On September 1 last year, Osmium disclosed it has built an 8.8 per cent stake in NZ Herald publisher NZME in a series of trades, buying shares at prices between 25c and 40c as the stock recovered from an early-pandemic trough.
Osmium continued to buy NZME shares, and today has a 19.1 per cent holding. NZME was recently trading at 98c following a first-half result that saw an 85 per cent boost in net profit, and digital subscriptions hit a new high of 120,000.
San Francisco-based Osmium managing partner John Lewis could not be immediately reached for comment.
In September, he outlined Osmium's investment approach to the Herald.
"We are long-term holders of what we consider to be high-quality businesses," the managing partner said.
"We have a process that we call the 'Osmium 8', which looks for a low business valuation, ability to grow earnings over time, a strong track record of capital allocation, reasonable barriers to entry, a superior user experience, attractive underlying economics, a good balance sheet, and strong board that is fair with shareholders."
Lewis said potential dividends were not an immediate hook. When a company was trading at a low multiple to ebitda, Osmium preferred free cash to be used for a share buy-back.
Sky, which declined comment on Osmium's investment, has seen its long-depressed shares rise sharply this week, albeit off a low base.

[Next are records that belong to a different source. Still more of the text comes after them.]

Lemma MergeUnique_spec_witness :
  match MergeUnique id ["impl"; "test"]%string ["mine"; "test"]%string None with
  | Ok all => all = ["impl"; "test"; "mine"; "test"]%string ∧ NoDup (id <$> all)
  | Err slug => ∃ pre u post, ["mine"; "test"]%string = pre ++ u :: post ∧ id u = slug ∧
      slug ∈ id <$> (["impl"; "test"]%string ++ pre)
  end.
Proof. apply (MergeUnique_spec id ["impl"; "test"]%string ["mine"; "test"]%string None). apply (bool_decide_unpack _). vm_compute. exact I. Defined.

Section pagination_facts.
Context {T : Type} (cursor : T → Z).

(** What the single pass keeps: the matching items after the cursor. *)
Definition matching (items : list T) (after : Z) (flt : option (T → bool)) : list T :=
  filter (λ x, ¬ (0 < after ∧ cursor x <= after) ∧ passes flt x = true) items.

Lemma page_loop_spec items after limit flt result total :
  0 <= limit → (length result <= Z.to_nat limit)%nat →
  page_loop cursor items after limit flt result total =
    (result ++ take (Z.to_nat limit - length result) (matching items after flt),
     total + Z.of_nat (length (matching items after flt))).
Proof.
  intros Hlim. revert result total. unfold matching.
  induction items as [|x items IH]; intros result total Hlen; cbn [page_loop].
  { rewrite filter_nil, take_nil, app_nil_r. simpl. by rewrite Z.add_0_r. }
  rewrite filter_cons. destruct (Z.ltb_spec 0 after), (Z.leb_spec (cursor x) after); simpl.
  1: rewrite decide_False by naive_solver; by apply IH.
  all: destruct (passes flt x) eqn:Hp; unfold passes in Hp; destruct flt as [f|]; simplify_eq/=; rewrite ?Hp; simpl.
  all: try (rewrite decide_False by naive_solver; by apply IH).
  all: rewrite decide_True by (split; [lia|done]).
  all: destruct (Z.ltb_spec (Z.of_nat (length result)) limit); rewrite IH by (rewrite ?length_app; simpl; lia).
  all: rewrite ?length_app; simpl; f_equal; try lia.
  all: try (replace (Z.to_nat limit - length result)%nat with O by lia; done).
  all: replace (Z.to_nat limit - length result)%nat with (S (Z.to_nat limit - (length result + 1))) by lia.
  all: by rewrite <- app_assoc.
Qed.

(** A page holds the first [limit] matching items after the cursor, counts
    all of them, and says there are more exactly when some are left out. *)
Lemma Paginate_spec items after limit dl ml flt :
  let lim := page_limit limit dl ml in
  let ms := matching items after flt in
  0 <= lim →
  Paginate cursor items after limit dl ml flt =
    MkPage (take (Z.to_nat lim) ms)
      (match last (take (Z.to_nat lim) ms) with Some x => cursor x | None => 0 end)
      (Z.ltb lim (Z.of_nat (length ms))) (Z.of_nat (length ms)).
Proof.
  intros lim ms Hlim. unfold Paginate. fold lim. rewrite page_loop_spec by (simpl; lia). simpl.
  rewrite Nat.sub_0_r. fold ms. f_equal. rewrite length_take.
  destruct (Z.ltb_spec lim (Z.of_nat (length ms))), (Z.ltb_spec (Z.of_nat (Z.to_nat lim `min` length ms)) (0 + Z.of_nat (length ms))); lia || done.
Qed.

Definition cursor_lt (x y : T) : Prop := cursor x < cursor y.

(** In a list sorted by cursor, the items after the one at [j] are its tail. *)
Lemma filter_after_drop (l : list T) j x :
  StronglySorted cursor_lt l → l !! j = Some x →
  filter (λ y, cursor x < cursor y) l = drop (S j) l.
Proof.
  intros Hs. revert j. induction Hs as [|y l Hs IH Hall]; intros j Hj; [done|].
  rewrite filter_cons. destruct j as [|j]; simpl in *.
  - simplify_eq. rewrite decide_False by lia. rewrite drop_0.
    clear -Hall. induction Hall as [|z l Hz Hall IH]; [done|].
    rewrite filter_cons, decide_True, IH by done. done.
  - rewrite decide_False, (IH j Hj); [done|]. rewrite Forall_lookup in Hall.
    specialize (Hall _ _ Hj). unfold cursor_lt in Hall. lia.
Qed.

Lemma all_pages_drop items limit dl ml flt k fuel after :
  let fs := filter (λ x, passes flt x = true) items in
  1 <= page_limit limit dl ml → StronglySorted cursor_lt items → Forall (λ x, 0 < cursor x) items →
  matching items after flt = drop k fs → (length fs - k < fuel)%nat →
  all_pages cursor fuel items after limit dl ml flt = Some (drop k fs).
Proof.
  intros fs Hlim Hs Hpos. revert k after.
  induction fuel as [|fuel IH]; intros k after Hm Hf; [lia|]. cbn [all_pages].
  set (lim := page_limit limit dl ml) in *.
  rewrite Paginate_spec by (fold lim; lia). fold lim. cbn [HasMore Items NextCursor]. rewrite Hm.
  destruct (Z.ltb_spec lim (Z.of_nat (length (drop k fs)))) as [Hmore|Hdone].
  2: { by rewrite take_ge by lia. }
  rewrite length_drop in Hmore.
  destruct (lookup_lt_is_Some_2 fs (k + (Z.to_nat lim - 1))) as [x Hx]; [lia|].
  assert (last (take (Z.to_nat lim) (drop k fs)) = Some x) as ->.
  { rewrite last_lookup, length_take, length_drop, lookup_take_lt by lia. rewrite lookup_drop.
    rewrite <- Hx. f_equal. lia. }
  assert (0 < cursor x) as Hpx.
  { eapply Forall_forall in Hpos; [done|]. eapply list_elem_of_lookup_2 in Hx.
    by apply list_elem_of_filter in Hx as [_ ?]. }
  rewrite (IH (k + Z.to_nat lim)%nat).
  - simpl. f_equal. rewrite <- drop_drop. apply take_drop.
  - unfold matching. transitivity (filter (λ y, cursor x < cursor y) fs).
    + unfold fs. rewrite list_filter_filter. apply list_filter_iff. intros y. split; intros [? ?]; split; try done; lia.
    + rewrite (filter_after_drop fs _ x) by (done || by apply sorted_filter). f_equal. lia.
  - lia.
Qed.
Definition canonicalizeDependsOn (deps : list string) : list string :=
  merge_sort string_le (canonicalize_loop deps ∅ []).

(** One migration step: the task and whether anything changed so far. *)
Definition mig (cond : bool) (f : Task → Task) (tc : Task * bool) : Task * bool :=
  if cond then (f tc.1, true) else tc.

(** The part of [migrateTaskJSON] after [json.Unmarshal].  The first step
    stores [&task.Model] and then clears the field it points to. *)
Definition migrate (tbl : Z → Z) (order : list string) (fileModTime : Z) (task : Task) : Task * bool :=
  let tc := (task, false) in
  let tc := mig (negb (bool_decide (Model tc.1 = EmptyString)) && bool_decide (ModelOverride tc.1 = None))
              (λ t, t <| ModelOverride := Some EmptyString |> <| Model := EmptyString |>) tc in
  let tc := mig (bool_decide (Status tc.1 = EmptyString)) (λ t, t <| Status := TaskStatusBacklog |>) tc in
  let tc := mig (Z.eqb (TaskTimeout tc.1) 0) (λ t, t <| TaskTimeout := clampTimeout 0 |>) tc in
  let tc := mig (Z.eqb (CreatedAt tc.1) 0) (λ t, t <| CreatedAt := fileModTime |>) tc in
  let tc := mig (Z.eqb (UpdatedAt tc.1) 0) (λ t, t <| UpdatedAt := fileModTime |>) tc in
  let tc := mig (negb (bool_decide (DependsOn tc.1 = [])) &&
                 negb (bool_decide (canonicalizeDependsOn (DependsOn tc.1) = DependsOn tc.1)))
              (λ t, t <| DependsOn := canonicalizeDependsOn (DependsOn t) |>) tc in
  let tc := mig (negb (bool_decide (NormalizeID tbl (Sandbox tc.1) = Sandbox tc.1)))
              (λ t, t <| Sandbox := NormalizeID tbl (Sandbox t) |>) tc in
  let tc := mig (negb (bool_decide (normalizeSandboxByActivity tbl order (SandboxByActivity tc.1)
                                     = SandboxByActivity tc.1)))
              (λ t, t <| SandboxByActivity := normalizeSandboxByActivity tbl order (SandboxByActivity t) |>) tc in
  let tc := mig (bool_decide (AutoRetryBudget tc.1 = None))
              (λ t, t <| AutoRetryBudget := Some defaultAutoRetryBudget |>) tc in
  mig (negb (Z.eqb (SchemaVersion tc.1) CurrentTaskSchemaVersion))
    (λ t, t <| SchemaVersion := CurrentTaskSchemaVersion |>) tc.

(** *** Oversight, tombstones, summaries, events *)

Record OversightPhase := MkPhase {
  ph_Timestamp : Z;
  ph_Title : string;
  ph_Summary : string;
  ToolsUsed : list string;
  Commands : list string;
  Actions : list string
}.

Definition OversightStatusPending : string := "pending"%string.

Record TaskOversight := MkOversight {
  ov_Status : string;
  GeneratedAt : Z;
  ov_Error : string;
  Phases : list OversightPhase
}.

Record Tombstone := MkTombstone { DeletedAt : Z; Reason : string }.

Record TaskSummary := MkSummary {
  sum_TaskID : uuid;
  sum_Title : string;
  sum_Status : TaskStatus;
  CompletedAt : Z;
  sum_CreatedAt : Z;
  DurationSeconds : float64;
  ExecutionDurationSeconds : float64;
  TotalTurns : Z;
  TotalCostUSD : float64;
  ByActivity : gmap string TaskUsage;
  TestResult : string;
  PhaseCount : Z;
  sum_FailureCategory : FailureCategory
}.

Definition EventType := string.
Definition EventTypeSpanStart : EventType := "span_start"%string.
Definition EventTypeSpanEnd : EventType := "span_end"%string.

(** [Data] is the marshalled payload. *)
Record TaskEvent := MkEvent {
  ev_ID : Z;
  ev_TaskID : uuid;
  ev_EventType : EventType;
  ev_Data : string;
  ev_CreatedAt : Z;
  ActorSub : string;
  ActorType : string
}.

(** A change notification; for a deletion only [Task.ID] is set. *)
Record TaskDelta := MkDelta { delta_Task : Task; Deleted : bool }.
End task.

Shares were at 15.8c on August 25 as the pay-TV provider delivered its full-year result, in which it returned to net profit and forecast its first revenue growth since 2016.
Late in today's session, they were swapping hands at 19.3c.
The result saw wealth manager Jarden on August 26 upgrade its rating from underweight to neutral, but trimmed its 12-month target price from 19c to 18c. Analysts Arie Dekker and Luan Nguyen saw reasons for cautious optimism with programming rights costs peaking in the current year and streaming revenue on the increase. However, they said it was "still too early to call inflection point".
Forsyth Barr retained its neutral rating post-earnings, with a 12-month target of 18c. Although Sky box customer losses were now stabilising and streaming subscriptions growing strongly, analysts Aaron Ibbotson and Matt Montgomerie were guarded in their comments. "Sky described this as being an inflection point but we believe the jury is still
out," the pair told clients.
On August 27, Sky announced a renewed deal with HBO, which had been expanded to included HBO Max-branded premium content.
Financial terms were not disclosed, but Sky said it had NZ-exclusive rights to HBO programming, which precluded a full-blooded local launch of the Warner-owned HBO Max direct-to-consumer streaming service.
Sky has also recently launched an internet service, Sky Broadband, and is preparing to roll out a new streaming box that will support third-party streaming services including Netflix, Amazon's Prime Video and Disney+. See more on Sky's full-year result and recent developments here.
Sky TV CEO load up on shares
Another NZX disclosure today revealed that chief executive Sophie Moloney had increased her holding in her own company's shares from 908,333 (as of June 8) to 1.74m with an August 31 transaction.
A Sky spokeswoman said Moloney bought the shares on-market, on her own dime, rather than the transcation being part of any options-related scheme.